Penso agli italiani che ho
conosciuto dopo aver aperto questo blog. Come Gigliola Spadoni, la quale per
decenni si è appassionata alla cultura magiara, raccogliendo anche centinaia di
libri che poi ha donato al Consolato ungherese di Bologna (e ora mi ha donato
le copie di due introvabili libri di Fosco Tempesti). Penso ad Anna Rossi,
infaticabile organizzatrice dell’Associazione italo-ungherese del Triveneto.
Penso alla stessa Anna Maria Háberman, che ha raccolto un’estesa documentazione
sulle sue radici ungheresi e, dopo i primi due libri, ne sta preparando un
altro.
E penso agli ungheresi
naturalizzati italiani, come Melinda Tarr, che a Ferrara dirige la rivista
bilingue Osservatorio Letterario.
Oppure all’ungherese Borsányi Katinka, che vive in Italia da una dozzina d’anni
e scrive poesie in italiano, anche per avvicinare le civiltà dei due popoli.

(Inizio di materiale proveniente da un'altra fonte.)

(** The counts of an entry that may be absent. *)
Definition counts_of (o : option Stats.t) : Stats.t :=
  match o with
  | Some s => s
  | None => Stats.mk 0 0
  end.

(** The entry of category [c] once [n] results of the category, [m] of
    them correct, are added to the entry [o]. *)
Definition entry_after (o : option Stats.t) (n m : nat) : option Stats.t :=
  match o with
  | Some s => Some (Stats.mk (Stats.total s + n) (Stats.correct s + m))
  | None => if Nat.eqb n 0 then None else Some (Stats.mk n m)
  end.

(** The entry of a category in the report of [main]. *)
Definition category_report (s : Stats.t) : pyobj :=
  PDict [("accuracy_percent",
          PFloat (FRound (FMul (FDiv (Stats.correct s) (Stats.total s)) 100) 2));
         ("correct", PInt (Stats.correct s));
         ("total", PInt (Stats.total s))].

(** The [per_category] object of a report, from the counts. *)
Definition per_category_report (stats : Dict.t Stats.t)
  : list (string * pyobj) :=
  map (fun kv => (fst kv, category_report (snd kv))) stats.

(** Every category of the dictionary has been counted at least once. *)
Definition all_counted (stats : Dict.t Stats.t) : Prop :=
  Forall (fun kv => 1 <= Stats.total (snd kv)) stats.
Definition defaultGameState : GameState := {|
  speed := 0.3;
  maxSpeed := 0.5;
  gravity := -20;
  score := 0;
  coinCount := 0;
  multiplier := 1;
  currentLane := 0;
  laneDistance := 4;
  active := true;
  maxCoins := 5;
  isSliding := false;
  isJumping := false
|}.

(** Object spread with one property replaced, [{ ...prev, f: v }], and the
    assignment [g.f = v]. *)
Definition set_currentLane (v : Z) (g : GameState) : GameState :=
  {| speed := speed g; maxSpeed := maxSpeed g; gravity := gravity g;
     score := score g; coinCount := coinCount g; multiplier := multiplier g;
     currentLane := v; laneDistance := laneDistance g; active := active g;
     maxCoins := maxCoins g; isSliding := isSliding g;
     isJumping := isJumping g |}.

Definition set_active (v : bool) (g : GameState) : GameState :=
  {| speed := speed g; maxSpeed := maxSpeed g; gravity := gravity g;
     score := score g; coinCount := coinCount g; multiplier := multiplier g;
     currentLane := currentLane g; laneDistance := laneDistance g;
     active := v; maxCoins := maxCoins g; isSliding := isSliding g;
     isJumping := isJumping g |}.

Definition set_isSliding (v : bool) (g : GameState) : GameState :=
  {| speed := speed g; maxSpeed := maxSpeed g; gravity := gravity g;
     score := score g; coinCount := coinCount g; multiplier := multiplier g;
     currentLane := currentLane g; laneDistance := laneDistance g;
     active := active g; maxCoins := maxCoins g; isSliding := v;
     isJumping := isJumping g |}.
(** [gcmd.toCmd()].  [exec.Command] puts the name in front of the arguments;
    [Path] is the name as given (the search in PATH is left to the start of
    the process).  [cmd.Stdin] is always [os.Stdin] and is left out. *)
Definition toCmd (gcmd : command) : Cmd * option error :=
  ({| Path := executable gcmd;
      Args := executable gcmd :: argv gcmd;
      Dir := if decide (wd gcmd ≠ "") then wd gcmd else "";
      Env := effectiveEnv (env gcmd);
      Stdout_of :=
        if captureOutput gcmd then fileWrapper Stdout "" else File Stdout;
      Stderr_of :=
        if captureOutput gcmd then fileWrapper Stderr (ColorCode "red+b")
        else File Stderr |},
   None).

(** [gcmd.run()] returns [(output, err)]. *)
Definition command_run (gcmd : command) : M (string * option error) :=
  let '(cmd, err) := toCmd gcmd in
  match err with
  | Some e => mret ("", Some e)
  | None =>
      '(rec, err) ← Cmd_Run cmd (recorder gcmd);
      if captureOutput gcmd then mret (rec, err) else mret ("", err)
  end.

(** [run(captureOutput, commandstr, wd)] returns [(output, err)]. *)
Definition run (capture : bool) (commandstr : string) (wd : list In)
    : M (string * option error) :=
  '(dir, err) ← getWd wd;
  match err with
  | Some e => mret ("", Some e)
  | None =>
      match splitCommand commandstr with
      | Panic msg => panic msg
      | Ret (executable, argv, env) =>
          command_run {| executable := executable; wd := dir; env := env;
                         argv := argv; captureOutput := capture;
                         recorder := "" |}
      end
  end.

Definition Run (commandstr : string) (wd : list In) : M (option error) :=
  '(_, err) ← run false commandstr wd;
  mret err.

Definition RunOutput (commandstr : string) (wd : list In)
    : M (string * option error) :=
  run true commandstr wd.

Definition lookup_spawned (command : string) : M (option Process) :=
  λ s, (Ret (spawnedProcesses s !! command), s).

(** [killSpawned(command)]; a missing key reads as the nil process. *)
Definition killSpawned (command : string) : M unit :=
  process ← lookup_spawned command;
  match process with
  | None => mret tt
  | Some process =>
      err ← Process_Kill process;
      match err with
      | Some _ =>
          util_Error "Start" "Could not kill existing process %+v\n" process
      | None => mret tt
      end
  end.

(** The [go func() { ... }()] statement: the function literal is scheduled
    and has not run yet. *)
Definition go (cmd : Cmd) (id : string) : M unit := λ s,
  (Ret tt,
   set_goroutines
     (goroutines s ++ [{| g_cmd := cmd; g_id := id; g_stage := GSpawned |}]) s).

Definition set_waitExit_true : M unit := λ s, (Ret tt, set_waitExit true s).

(** [gcmd.runAsync()]. *)
Definition runAsync (gcmd : command) : M (option error) :=
  let '(cmd, err) := toCmd gcmd in
  match err with
  | Some e => mret (Some e)
  | None =>
      let id := hash gcmd in
      killSpawned id;;
      set_waitExit_true;;
      waitgroup_Add 1;;
      go cmd id;;
      mret None
  end.

(** The unit that [runAsync gcmd] schedules. *)
Definition unit_of (gcmd : command) : goroutine :=
  {| g_cmd := (toCmd gcmd).1; g_id := hash gcmd; g_stage := GSpawned |}.

(** [Start(commandstr, wd...)]. *)
Definition Start (commandstr : string) (wd : list In) : M (option error) :=
  '(dir, err) ← getWd wd;
  match err with
  | Some e => mret (Some e)
  | None =>
      match splitCommand commandstr with
      | Panic msg => panic msg
      | Ret (executable, argv, env) =>
          let isGoFile := strings.HasSuffix executable ".go" in
          let launch (executable : string) :=
            runAsync {| executable := executable; wd := dir; env := env;
                        argv := argv; captureOutput := false;
                        recorder := "" |} in
          if isGoFile then
            err ← Run "go install" wd;
            match err with
            | Some e => mret (Some e)
            | None => launch (path.Base dir)
            end
          else launch executable
      end
  end.

(** The descriptor [Start] hands to [runAsync]. *)
Definition async_command (executable dir : string) (argv env : list string)
    : command :=
  {| executable := executable; wd := dir; env := env; argv := argv;
     captureOutput := false; recorder := "" |}.

(** [Inside(dir, lambda)]. *)
Definition Inside (dir : string) (lambda : M unit) : M (option error) :=
  '(olddir, err) ← os_Getwd;
  match err with
  | Some e => mret (Some e)
  | None =>
      err ← os_Chdir dir;
      match err with
      | Some e => mret (Some e)
      | None => defer (os_Chdir olddir;; mret tt) (lambda;; mret None)
      end
  end.

End Engine.

(** ** Background execution units and schedules

    [Start] returns as soon as the function literal is scheduled; the literal
    then runs in steps that interleave with the caller and with the other
    units.  A schedule lists, in the order they happen, the calls of [Start]
    made by the caller, the steps of the units, and the exits of processes.
    Each call of [Start] is one entry of a schedule. *)
Inductive event :=
  | CallStart (commandstr : string) (wd : list In)
  | GoStart (g : nat) (r : option error)  (* [err = cmd.Start()] giving [r] *)
  | GoStore (g : nat)            (* [spawnedProcesses[id] = cmd.Process] *)
  | GoDone (g : nat)             (* [cmd.Wait()] returned; [waitgroup.Done()] *)
  | ProcExit (p : Process).      (* a running process ends on its own *)

Definition with_stage (st : gstage) (gr : goroutine) : goroutine :=
  {| g_cmd := g_cmd gr; g_id := g_id gr; g_stage := st |}.

Definition set_stage (g : nat) (st : gstage) (s : state) : state :=
  set_goroutines (alter (with_stage st) g (goroutines s)) s.

Definition stage_of (g : nat) (s : state) : option gstage :=
  g_stage <$> goroutines s !! g.

Section Schedules.
Context `{Imports} `{Host}.

(** One event; [None] when the event cannot happen in [s], or when it makes
    the program panic. *)
Definition step (ev : event) (s : state) : option state :=
  match ev with
  | CallStart commandstr wd =>
      match Start commandstr wd s with
      | (Ret _, s') => Some s'
      | (Panic _, _) => None
      end
  | GoStart g r =>
      match stage_of g s, r with
      | Some GSpawned, Some e => Some (set_stage g (GFailed e) s)
      | Some GSpawned, None =>
          let p := length (processes s) in
          Some (set_stage g (GStarted p)
                  (set_processes (processes s ++ [Running]) s))
      | _, _ => None
      end
  | GoStore g =>
      match goroutines s !! g with
      | Some gr =>
          match g_stage gr with
          | GStarted p =>
              Some (set_stage g (GWaiting p)
                      (set_spawnedProcesses
                         (<[g_id gr := p]> (spawnedProcesses s)) s))
          | _ => None
          end
      | None => None
      end
  | GoDone g =>
      match stage_of g s with
      | Some (GWaiting p) =>
          match processes s !! p with
          | Some Running => None
          | _ =>
              match waitgroup_Add (-1) s with
              | (Ret _, s') => Some (set_stage g GDone s')
              | (Panic _, _) => None
              end
          end
      | _ => None
      end
  | ProcExit p =>
      match processes s !! p with
      | Some Running =>
          Some (set_processes (<[p := Exited]> (processes s)) s)
      | _ => None
      end
  end.

Fixpoint exec (evs : list event) (s : state) : option state :=
  match evs with
  | [] => Some s
  | ev :: rest =>
      match step ev s with
      | Some s' => exec rest s'
      | None => None
      end
  end.

End Schedules.

(** The state of a program that has not called [Start] yet. *)
Definition fresh (dir : string) (ds : list string) : state :=
  {| cwd := dir; dirs := ds; terminal := []; processes := [];
     spawnedProcesses := ∅; waitExit := false; waitgroup := 0;
     goroutines := []; error_log := [] |}.

(** A unit that has not executed [waitgroup.Done()]. *)
Definition owes_Done (gr : goroutine) : bool :=
  match g_stage gr with GDone => false | _ => true end.

Definition count_of (f : goroutine → bool) (gs : list goroutine) : nat :=
  length (List.filter f gs).

(** ** A small host for examples

    Words are separated by single spaces, no colours, the environment is the
    overrides alone; a child writes one line on each stream and fails exactly
    when it runs in directory ["/broken"]. *)
Fixpoint fields_from (cur : string) (cs : list ascii) : list string :=
  match cs with
  | [] => if decide (cur = "") then [] else [cur]
  | c :: rest =>
      if decide (c = " "%char) then
        (if decide (cur = "") then [] else [cur]) ++ fields_from "" rest
      else fields_from (cur +:+ String c "") rest
  end.

Definition fields (s : string) : list string :=
  fields_from "" (String.list_ascii_of_string s).

Definition example_imports : Imports :=
  {| ToArgv := fields; ColorCode := λ _, ""; effectiveEnv := λ e, e |}.

Definition example_host : Host :=
  {| child := λ cmd _,
       ([(Stdout, "out"); (Stderr, "err")],
        if decide (Dir cmd = "/broken") then Some "exit status 1" else None);
     tee := λ color bytes, (color +:+ bytes, bytes) |}.

(** Two commands used in the examples: executable ["ab"] without arguments,
    and executable ["a"] with the argument ["b"]. *)
Definition cmd_ab : command :=
  {| executable := "ab"; argv := []; env := []; wd := "/srv";
     captureOutput := false; recorder := "" |}.

Definition cmd_a_b : command :=
  {| executable := "a"; argv := ["b"]; env := []; wd := "/srv";
     captureOutput := false; recorder := "" |}.

(** A state in which the registry holds, for ["server"], the handle of a
    process that has already exited. *)
Definition stale_state : state :=
  set_spawnedProcesses {["server" := 0]}
    (set_processes [Exited] (fresh "/srv" ["/srv"])).

(** The line [killSpawned] logs about [process]. *)
Definition kill_failure (process : Process) : log_entry :=
  {| log_group := "Start";
     log_format := "Could not kill existing process %+v\n";
     log_arg := process |}.

(** A callback that removes directory [d], as [os.RemoveAll(d)] would. *)
Definition remove_dir (d : string) : M unit := λ s,
  (Ret tt, set_dirs (List.filter (λ x, negb (bool_decide (x = d))) (dirs s)) s).

(** A program in ["/srv"], with ["/tmp"] next to it. *)
Definition two_dirs : state := fresh "/srv" ["/srv"; "/tmp"].

(** The process table after [killSpawned id]: the process stored under [id]
    is marked killed if it was running. *)
Definition kill_table (reg : gmap string Process) (id : string)
    (ps : list pstatus) : list pstatus :=
  match reg !! id with
  | Some p =>
      match ps !! p with
      | Some Running => <[p := Killed]> ps
      | _ => ps
      end
  | None => ps
  end.

(** The counter of the wait group equals the number of units that have not
    executed [waitgroup.Done()], and the flag is set once a unit exists. *)
Definition barrier_inv (s : state) : Prop :=
  waitgroup s = Z.of_nat (count_of owes_Done (goroutines s))
  ∧ (goroutines s = [] ∨ waitExit s = true).

(** ** Supersession: the notions used to state it *)

Definition running (ps : list pstatus) (p : Process) : bool :=
  match ps !! p with Some Running => true | _ => false end.

(** A unit whose process has been created and is running. *)
Definition live (ps : list pstatus) (gr : goroutine) : bool :=
  match g_stage gr with
  | GStarted p | GWaiting p => running ps p
  | _ => false
  end.

(** A unit that may still store a handle: it has not yet reached the
    statement [spawnedProcesses[id] = cmd.Process] nor returned before it. *)
Definition unsettled (gr : goroutine) : bool :=
  match g_stage gr with GSpawned | GStarted _ => true | _ => false end.

Definition settled (s : state) : bool :=
  forallb (λ gr, negb (unsettled gr)) (goroutines s).

(** At most one running process for each key: two units with the same key
    whose processes are both running are one and the same unit. *)
Definition at_most_one_live (s : state) : Prop :=
  ∀ g1 g2 gr1 gr2,
    goroutines s !! g1 = Some gr1 →
    goroutines s !! g2 = Some gr2 →
    g_id gr1 = g_id gr2 →
    live (processes s) gr1 = true →
    live (processes s) gr2 = true →
    g1 = g2.

Section Orderly.
Context `{Imports} `{Host}.

(** A schedule is orderly when the caller makes each call of [Start] only
    after the units of the earlier calls have stored their handle or have
    returned. *)
Fixpoint orderly (evs : list event) (s : state) : bool :=
  match evs with
  | [] => true
  | ev :: rest =>
      match ev with CallStart _ _ => settled s | _ => true end
      && match step ev s with
         | Some s' => orderly rest s'
         | None => true
         end
  end.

E penso ad altri italiani, che ho
incontrato durante la presentazione del mio libro bilingue o che mi
hanno scritto al blog, che vorrebbero studiare la lingua ungherese. Ho già
dedicato vari post all’argomento. In aggiunta segnalo un sito web nato nel
dicembre 2013, “Magyar Nyelv – Impariamo
insieme l’ungherese”, che offre ben 28 lezioni di ungherese. Non conosco
l’autore, ma ho l’impressione che anche lui, dopo un’estate nell’”incantevole
Budapest” (nel 2012), soffra ora di mal d’Ungheria.